=== Begin Enclosure ===

(** A new payout does not touch what earlier ones hold. *)
Lemma payout_disjoint s s1 s2 t0 us rate payment c r p :
  inv s → harmless s s2 → select_inputs settings self s = (Ok (t0, us, rate), s1) →
  buildP2wpkhPayment p = Ok payment → Payment.utxos p = us →
  no_double_spend (payout_log t0 r payment c :: payouts s2).
Proof.
  intros I Hs2 Hsel Hb Hus. destruct (select_free _ _ _ _ _ Hsel) as [-> Hfree].
  destruct Hs2 as (_ & _ & Hp & _). rewrite Hp. split; [|apply I]. simpl.
  intros q k Hq Hlt Hk Hkq. apply list_elem_of_fmap in Hk as (u & -> & Hu).
  apply (build_inputs _ _ Hb) in Hu. rewrite Hus in Hu.
  destruct (inv_held _ I q _ Hq Hkq Hlt) as (e & He & Hle).
  specialize (Hfree u e Hu He). lia.
Qed.

Lemma omap_snoc {A B} (f : A → option B) l x :
  omap f (l ++ [x]) = omap f l ++ (match f x with Some y => [y] | None => [] end).
Proof. rewrite omap_app. simpl. by destruct (f x). Qed.

Lemma recorded_snoc s p x :
  inv s → claim_of p = x →
  omap claim_of (rev (p :: payouts s)) = claims s ++ (match x with Some y => [y] | None => [] end).
Proof. intros I <-. simpl. by rewrite omap_snoc, (inv_recorded _ I). Qed.

Lemma send_keeps_inv claimant user ip s :
  0 < ipWindowMs settings → inv s → within_limits settings (claims s) claimant user ip (time s) →
  inv (send settings wallet self claimant user ip s).2.
Proof.
  intros HW I Hl. unfold send, mbind, io_bind, handle.
  destruct (select_inputs settings self s) as [[[[t0 us] rate]|e] s1] eqn:Es;
    pose proof (select_inputs_harmless s) as H1'; rewrite Es in H1'; simpl in H1';
    [|by eapply inv_harmless].
  destruct (buildP2wpkhPayment _) as [payment|err] eqn:Eb;
    [|destruct err; by eapply inv_harmless].
  unfold mbind, io_bind. pose proof (ask_value_harmless (X := fault) (fc_broadcastTx (txHex payment))) as H2'.
  specialize (H2' (λ w, now_broadcastTx _ w) s1).
  destruct (ask_value (fc_broadcastTx (txHex payment)) s1) as [sent s2] eqn:Ea. simpl in H2'.
  assert (Hs2 : harmless s s2) by (by etrans).
  pose proof (inv_harmless _ _ Hs2 I) as I2. destruct Hs2 as (Ht2 & Hc2 & Hp2 & Hrest).
  assert (Hdis : ∀ c r, no_double_spend (payout_log t0 r payment c :: payouts s2)) by
    (intros; eapply payout_disjoint; [exact I|exact (conj Ht2 (conj Hc2 (conj Hp2 Hrest)))|exact Es|exact Eb|done]).
  unfold ask_value in Ea. destruct (fc_broadcastTx _ _) as [answer w]. injection Ea as <- Ea.
  destruct answer as [id|e].
  - pose proof (paid_spec t0 claimant user ip payment s2) as [Hafter Hcl]. rewrite Hc2 in Hcl.
    set (s' := (paid settings t0 claimant user ip payment s2).2) in *. cbn zeta in Hcl.
    set (c := claim_record settings claimant user ip (pay_txid payment) (time s2)) in *.
    destruct (record_keeps_limits settings (claims s) claimant user ip (time s) (time s2) c)
      as [Hrec Hlim]; auto; [apply I|apply I|].
    rewrite Hrec in Hcl. destruct Hcl as [Hcl Hpl].
    assert (Ht' : time s' = time s2) by (unfold time; by rewrite (proj1 Hafter)).
    destruct (payout_reservations _ _ t0 _ (Some c) I2 Hafter) as [HB HH].
    split; rewrite ?Hcl, ?Hpl; auto.
    + rewrite Ht'. apply Forall_app. split; [|by repeat constructor].
      rewrite <- Hc2. apply I2.
    + rewrite (recorded_snoc s2 _ (Some c) I2) by done. by rewrite Hc2.
  - destruct (is_rejection e); [exact I2|].
    destruct (unknown_spec (A := string * string * Z * Z) t0 payment e s2) as (Hafter & Hcl & Hpl).
    set (s' := (unknown_outcome t0 payment e s2).2) in *.
    assert (Ht' : time s' = time s2) by (unfold time; by rewrite (proj1 Hafter)).
    destruct (payout_reservations _ _ t0 _ None I2 Hafter) as [HB HH].
    split; rewrite ?Hcl, ?Hpl; auto; [apply I2|rewrite Ht'; apply I2|].
    by rewrite (recorded_snoc s2 _ None I2), app_nil_r.
Qed.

=== End Enclosure ===

* **What the exercise asks**
Lines to set down from above: the line with "destruct (buildP2wpkhPayment _)", the line with "destruct (unknown_spec (A", and every line between, each exactly as written.

* **Result**
  destruct (buildP2wpkhPayment _) as [payment|err] eqn:Eb;
    [|destruct err; by eapply inv_harmless].
  unfold mbind, io_bind. pose proof (ask_value_harmless (X := fault) (fc_broadcastTx (txHex payment))) as H2'.
  specialize (H2' (λ w, now_broadcastTx _ w) s1).
  destruct (ask_value (fc_broadcastTx (txHex payment)) s1) as [sent s2] eqn:Ea. simpl in H2'.
  assert (Hs2 : harmless s s2) by (by etrans).
  pose proof (inv_harmless _ _ Hs2 I) as I2. destruct Hs2 as (Ht2 & Hc2 & Hp2 & Hrest).
  assert (Hdis : ∀ c r, no_double_spend (payout_log t0 r payment c :: payouts s2)) by
    (intros; eapply payout_disjoint; [exact I|exact (conj Ht2 (conj Hc2 (conj Hp2 Hrest)))|exact Es|exact Eb|done]).
  unfold ask_value in Ea. destruct (fc_broadcastTx _ _) as [answer w]. injection Ea as <- Ea.
  destruct answer as [id|e].
  - pose proof (paid_spec t0 claimant user ip payment s2) as [Hafter Hcl]. rewrite Hc2 in Hcl.
    set (s' := (paid settings t0 claimant user ip payment s2).2) in *. cbn zeta in Hcl.
    set (c := claim_record settings claimant user ip (pay_txid payment) (time s2)) in *.
    destruct (record_keeps_limits settings (claims s) claimant user ip (time s) (time s2) c)
      as [Hrec Hlim]; auto; [apply I|apply I|].
    rewrite Hrec in Hcl. destruct Hcl as [Hcl Hpl].
    assert (Ht' : time s' = time s2) by (unfold time; by rewrite (proj1 Hafter)).
    destruct (payout_reservations _ _ t0 _ (Some c) I2 Hafter) as [HB HH].
    split; rewrite ?Hcl, ?Hpl; auto.
    + rewrite Ht'. apply Forall_app. split; [|by repeat constructor].
      rewrite <- Hc2. apply I2.
    + rewrite (recorded_snoc s2 _ (Some c) I2) by done. by rewrite Hc2.
  - destruct (is_rejection e); [exact I2|].
    destruct (unknown_spec (A := string * string * Z * Z) t0 payment e s2) as (Hafter & Hcl & Hpl).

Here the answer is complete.